她眼疾手快就要拿走,杜裘安一步跨过来握住了她的手强着她放下手中物。他一手挑弄乍然失去所有庇护的阴户,一手拾起绢帕反过来凝神细看。

上面是一团白色的黏糊糊的东西,沾着些微的黄色,不难想象到,这是哪里流出来的东西。

“未曾想,你如此……可人。”杜裘安脱掉中衣一把将她扑倒,探手摸到她的小衣直接一把撕掉,“欠操的骚货。”

火热的巨棒抵着穴口蓄势待发,他甚是不肯再多做爱抚:“你知道裘玉怎么死的吗?”

姝妹摇头,咬着牙不在哭泣出声。在这种情况下,她下面竟然还流水流的多了起来,很快湿润了整个阴户,做好了容纳那庞然大物的举措。

“裘玉比你还小一岁,她如何就通那男女之事。我原来还疑惑,现在看来就是你这骚货无疑了!”

他掐她奶子,下身猛一使劲整个棒身瞬时挺入穴内,只是处女穴窄,容不下他那巨物,只堪堪才含了一半进去。
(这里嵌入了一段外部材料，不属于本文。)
(* ===== verification/Resources.v ===== *)
(** * Resource lists (internal/hrq/utils/resources.go)

    A [v1.ResourceList] maps resource names to quantities.  A
    [resource.Quantity] is an exact decimal number with at most nine fractional
    digits, whose [Add], [Sub], [Neg] and [Cmp] never round (they leave the
    int64 representation for an unbounded decimal on overflow): it is an integer
    number of nano-units here.  [AsApproximateFloat64] rounds, but a nonzero
    quantity of at least one nano-unit keeps its sign.

    The map value itself can be nil, which reads as empty. *)

From S2P Require Import Prelude.

Abbreviation ResourceName := string (only parsing).
Abbreviation Quantity := Z (only parsing).
Abbreviation ResourceList := (gomap string Z).

(** [v1.ResourceList{}] *)
Definition emptyRL : ResourceList := Some ∅.

Section ops.
  Context `{RO : RangeOrder}.
  Implicit Types a b : ResourceList.

(** The loop over [a] stops at the first key missing from [b] or different there. *)
Definition Equals a b : bool :=
  if decide (size (items a) = size (items b)) then
    forallb (λ '(key, value1),
      match items b !! key with
      | None => false
      | Some value2 => bool_decide ((value1 ?= value2)%Z = Eq)
      end) (range (items a))
  else false.

Definition LessThanOrEqual a b : bool * list ResourceName :=
  fold_left (λ '(result, resourceNames) '(key, value),
    match items a !! key with
    | Some other =>
        if bool_decide (value < other)%Z then (false, resourceNames ++ [key])
        else (result, resourceNames)
    | None => (result, resourceNames)
    end) (range (items b)) (true, []).

Definition AddIfExists a b : ResourceList :=
  Some (map_imap (λ key value,
    match items b !! key with Some other => Some (value + other)%Z | None => None end) (items a)).

Definition Add a b : ResourceList :=
  let result := map_imap (λ key value,
    match items b !! key with Some other => Some (value + other)%Z | None => Some value end) (items a) in
  Some (result ∪ items b).

Definition Subtract a b : ResourceList :=
  let result := map_imap (λ key value,
    match items b !! key with Some other => Some (value - other)%Z | None => Some value end) (items a) in
  Some (result ∪ (Z.opp <$> items b)).

Definition OmitLTEZero a : ResourceList := filter (λ '(_, q), q ≠ 0 ∧ ¬ (q ≤ 0))%Z <$> a.

Definition Min a b : ResourceList :=
  let result := map_imap (λ key value,
    match items b !! key with
    | Some other => if bool_decide (other < value)%Z then Some other else Some value
    | None => Some value
    end) (items a) in
  Some (result ∪ items b).

Definition resourceNames (resources : ResourceList) : list ResourceName :=
  keys_of (items resources).

Definition toSet (names : list ResourceName) : gset string := list_to_set names.

Definition mask (resources : ResourceList) (names : list ResourceName) : ResourceList :=
  let nameSet := toSet names in
  Some (map_imap (λ key value, if decide (key ∈ nameSet) then Some value else None)
          (items resources)).

Definition FilterUnlimited (rawUsages limits : ResourceList) : ResourceList :=
  mask rawUsages (resourceNames limits).
End ops.

(** ** Lookup specifications *)

(** The amount of a resource; an untracked resource counts as zero. *)
Definition qty (rl : ResourceList) (r : ResourceName) : Z := default 0%Z (items rl !! r).

Section facts.
  Context `{RO : RangeOrder}.
  Implicit Types a b : ResourceList.

Lemma lookup_Add a b r :
  items (Add a b) !! r =
    match items a !! r, items b !! r with
    | Some x, Some y => Some (x + y)%Z
    | Some x, None => Some x
    | None, o => o
    end.
Proof.
  unfold Add. simpl. rewrite lookup_union, map_lookup_imap.
  destruct (items a !! r), (items b !! r); done.
Qed.

Lemma lookup_AddIfExists a b r :
  items (AddIfExists a b) !! r =
    match items a !! r, items b !! r with
    | Some x, Some y => Some (x + y)%Z
    | _, _ => None
    end.
Proof.
  unfold AddIfExists. simpl. rewrite map_lookup_imap.
  destruct (items a !! r), (items b !! r); done.
Qed.

Lemma lookup_Subtract a b r :
  items (Subtract a b) !! r =
    match items a !! r, items b !! r with
    | Some x, Some y => Some (x - y)%Z
    | Some x, None => Some x
    | None, Some y => Some (- y)%Z
    | None, None => None
    end.
Proof.
  unfold Subtract. simpl. rewrite lookup_union, map_lookup_imap, lookup_fmap.
  destruct (items a !! r), (items b !! r); done.
Qed.

Lemma lookup_Min a b r :
  items (Min a b) !! r =
    match items a !! r, items b !! r with
    | Some x, Some y => Some (x `min` y)%Z
    | Some x, None => Some x
    | None, o => o
    end.
Proof.
  unfold Min. simpl. rewrite lookup_union, map_lookup_imap.
  destruct (items a !! r) as [x|], (items b !! r) as [y|]; simpl; try done.
  case_bool_decide; cbn; [rewrite Z.min_r by lia|rewrite Z.min_l by lia]; done.
Qed.

Lemma lookup_OmitLTEZero a r :
  items (OmitLTEZero a) !! r =
    match items a !! r with
    | Some q => if bool_decide (0 < q)%Z then Some q else None
    | None => None
    end.
Proof.
  unfold OmitLTEZero. destruct a as [m|]; simpl; [|by rewrite lookup_empty].
  rewrite map_lookup_filter. destruct (m !! r) as [q|]; simpl; [|done].
  case_bool_decide; case_guard; simpl; try done; exfalso; lia.
Qed.

Lemma lookup_FilterUnlimited a b r :
  items (FilterUnlimited a b) !! r =
    if decide (is_Some (items b !! r)) then items a !! r else None.
Proof.
  unfold FilterUnlimited, mask, toSet, resourceNames. simpl. rewrite map_lookup_imap.
  destruct (items a !! r) as [q|]; simpl; [|by case_decide].
  assert (r ∈ (list_to_set (keys_of (items b)) : gset string) ↔ is_Some (items b !! r)) as Hiff.
  { rewrite elem_of_list_to_set. apply elem_of_keys. }
  destruct (decide (r ∈ _)), (decide (is_Some _)); tauto.
Qed.

(** [Equals] decides equality of the contents. *)
Lemma Equals_spec a b : Equals a b = true ↔ items a = items b.
Proof.
  unfold Equals. split.
  - case_decide as Hsz; [|done]. rewrite forallb_forall. intros Hall.
    apply map_subseteq_size_eq; [|lia]. apply map_subseteq_spec. intros r x Hx.
    apply elem_of_range, list_elem_of_In, Hall in Hx.
    destruct (items b !! r) as [y|]; [|done].
    apply bool_decide_eq_true, Z.compare_eq_iff in Hx. by subst.
  - intros ->. rewrite decide_True by done. rewrite forallb_forall. intros [r x] Hin.
    apply list_elem_of_In, elem_of_range in Hin. rewrite Hin.
    apply bool_decide_eq_true, Z.compare_refl.
Qed.

Lemma Equals_false a b : Equals a b = false ↔ items a ≠ items b.
Proof. rewrite <- not_true_iff_false, Equals_spec. done. Qed.

(** One entry of the second list is within the usage of the first. *)
Definition within a (kv : string * Z) : bool :=
  match items a !! kv.1 with
  | Some other => negb (bool_decide (kv.2 < other)%Z)
  | None => true
  end.

Lemma LessThanOrEqual_go a (l : list (string * Z)) res nms :
  fold_left (λ '(result, resourceNames) '(key, value),
    match items a !! key with
    | Some other =>
        if bool_decide (value < other)%Z then (false, resourceNames ++ [key])
        else (result, resourceNames)
    | None => (result, resourceNames)
    end) l (res, nms) =
  (res && forallb (within a) l, nms ++ (List.filter (negb ∘ within a) l).*1).
Proof.
  revert res nms. induction l as [|[key value] l IH]; intros res nms; simpl.
  { by rewrite andb_true_r, app_nil_r. }
  unfold within at 1 3. simpl. destruct (items a !! key) as [other|]; [|apply IH].
  case_bool_decide; simpl; rewrite IH; [|done].
  by rewrite andb_false_r, <- app_assoc.
Qed.

Lemma within_spec a r y :
  within a (r, y) = true ↔ ∀ x, items a !! r = Some x → (x ≤ y)%Z.
Proof.
  unfold within. simpl. destruct (items a !! r) as [x|]; [|naive_solver].
  rewrite negb_true_iff, bool_decide_eq_false. split; [intros ? ? [= <-]; lia|].
  intros H. specialize (H _ eq_refl). lia.
Qed.

(** The first result of [LessThanOrEqual]: no resource of [a] is above its limit in [b]. *)
Lemma LessThanOrEqual_true a b :
  (LessThanOrEqual a b).1 = true ↔
  ∀ r x y, items a !! r = Some x → items b !! r = Some y → (x ≤ y)%Z.
Proof.
  unfold LessThanOrEqual. rewrite LessThanOrEqual_go. simpl. rewrite forallb_forall. split.
  - intros Hall r x y Hx Hy. apply elem_of_range, list_elem_of_In, Hall in Hy.
    by eapply within_spec.
  - intros Hle [r y] Hin. apply list_elem_of_In, elem_of_range in Hin.
    apply within_spec. eauto.
Qed.

(** Its second result: exactly the resources of [a] above their limit in [b]. *)
Lemma LessThanOrEqual_names a b r :
  r ∈ (LessThanOrEqual a b).2 ↔
  ∃ x y, items a !! r = Some x ∧ items b !! r = Some y ∧ (y < x)%Z.
Proof.
  unfold LessThanOrEqual. rewrite LessThanOrEqual_go. simpl. rewrite list_elem_of_fmap. split.
  - intros ([k y] & -> & Hin). apply list_elem_of_In, filter_In in Hin as [Hin Hw].
    apply list_elem_of_In, elem_of_range in Hin. simpl in *. unfold within in Hw. simpl in Hw.
    destruct (items a !! k) as [x|] eqn:Hx; [|done]. rewrite negb_involutive in Hw.
    apply bool_decide_eq_true in Hw. by exists x, y.
  - intros (x & y & Hx & Hy & Hlt). exists (r, y). split; [done|].
    apply list_elem_of_In, filter_In. split; [by apply list_elem_of_In, elem_of_range|].
    apply negb_true_iff, not_true_iff_false. rewrite within_spec. intros Hle.
    specialize (Hle _ Hx). lia.
Qed.

Lemma qty_Add a b r : qty (Add a b) r = (qty a r + qty b r)%Z.
Proof.
  unfold qty. rewrite lookup_Add.
  destruct (items a !! r), (items b !! r); simpl; lia.
Qed.

Lemma qty_Subtract a b r : qty (Subtract a b) r = (qty a r - qty b r)%Z.
Proof.
  unfold qty. rewrite lookup_Subtract.
  destruct (items a !! r), (items b !! r); simpl; lia.
Qed.

Lemma qty_FilterUnlimited a b r :
  qty (FilterUnlimited a b) r = if decide (is_Some (items b !! r)) then qty a r else 0%Z.
Proof. unfold qty. rewrite lookup_FilterUnlimited. by case_decide. Qed.

Lemma items_FilterUnlimited_ext a a' b :
  items a = items a' → FilterUnlimited a b = FilterUnlimited a' b.
Proof. unfold FilterUnlimited, mask. by intros ->. Qed.
End facts.

#[export] Hint Rewrite @lookup_Add @lookup_AddIfExists @lookup_Subtract @lookup_Min
  @lookup_OmitLTEZero @lookup_FilterUnlimited @qty_Add @qty_Subtract @qty_FilterUnlimited : hnc.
习姝妹已是疼痛难忍,下面传来剧痛快要将她痛的昏厥过去。杜裘安却不管不顾,往后一撤身再又猛一挺入,终于尽根而入。

他嫌她肮脏,连她嘴都不肯碰,可身下却起伏的激烈。摩擦她的肉壁,顶进她的软肉。她全身上下只有那一处感官最真实,其余似乎都不必存在了。

“你恐怕不知道,你跟随安华郡主去邳州时,裘玉也已身怀有孕了。”习姝妹惊恐,有孕?这怎么可能,她看起来明明一点儿也不知事。不,是有可能知晓,那次她带她去水榭里撞见了郡主在交欢。

她走了六个月,裘玉肚子大起来是肯定瞒不住家里人的。

“向家那小子哄她上床,裘玉竟然答应了。后来我们问她,她死活也不肯说。她年纪如此小,怎可有孕?偏偏这胎已经成形,打掉必定不保性命。”

他说这话仍自平静着,语气无丝毫有异,可是下身愈狠的撞击告知她现在他并不像表面那样风轻云淡。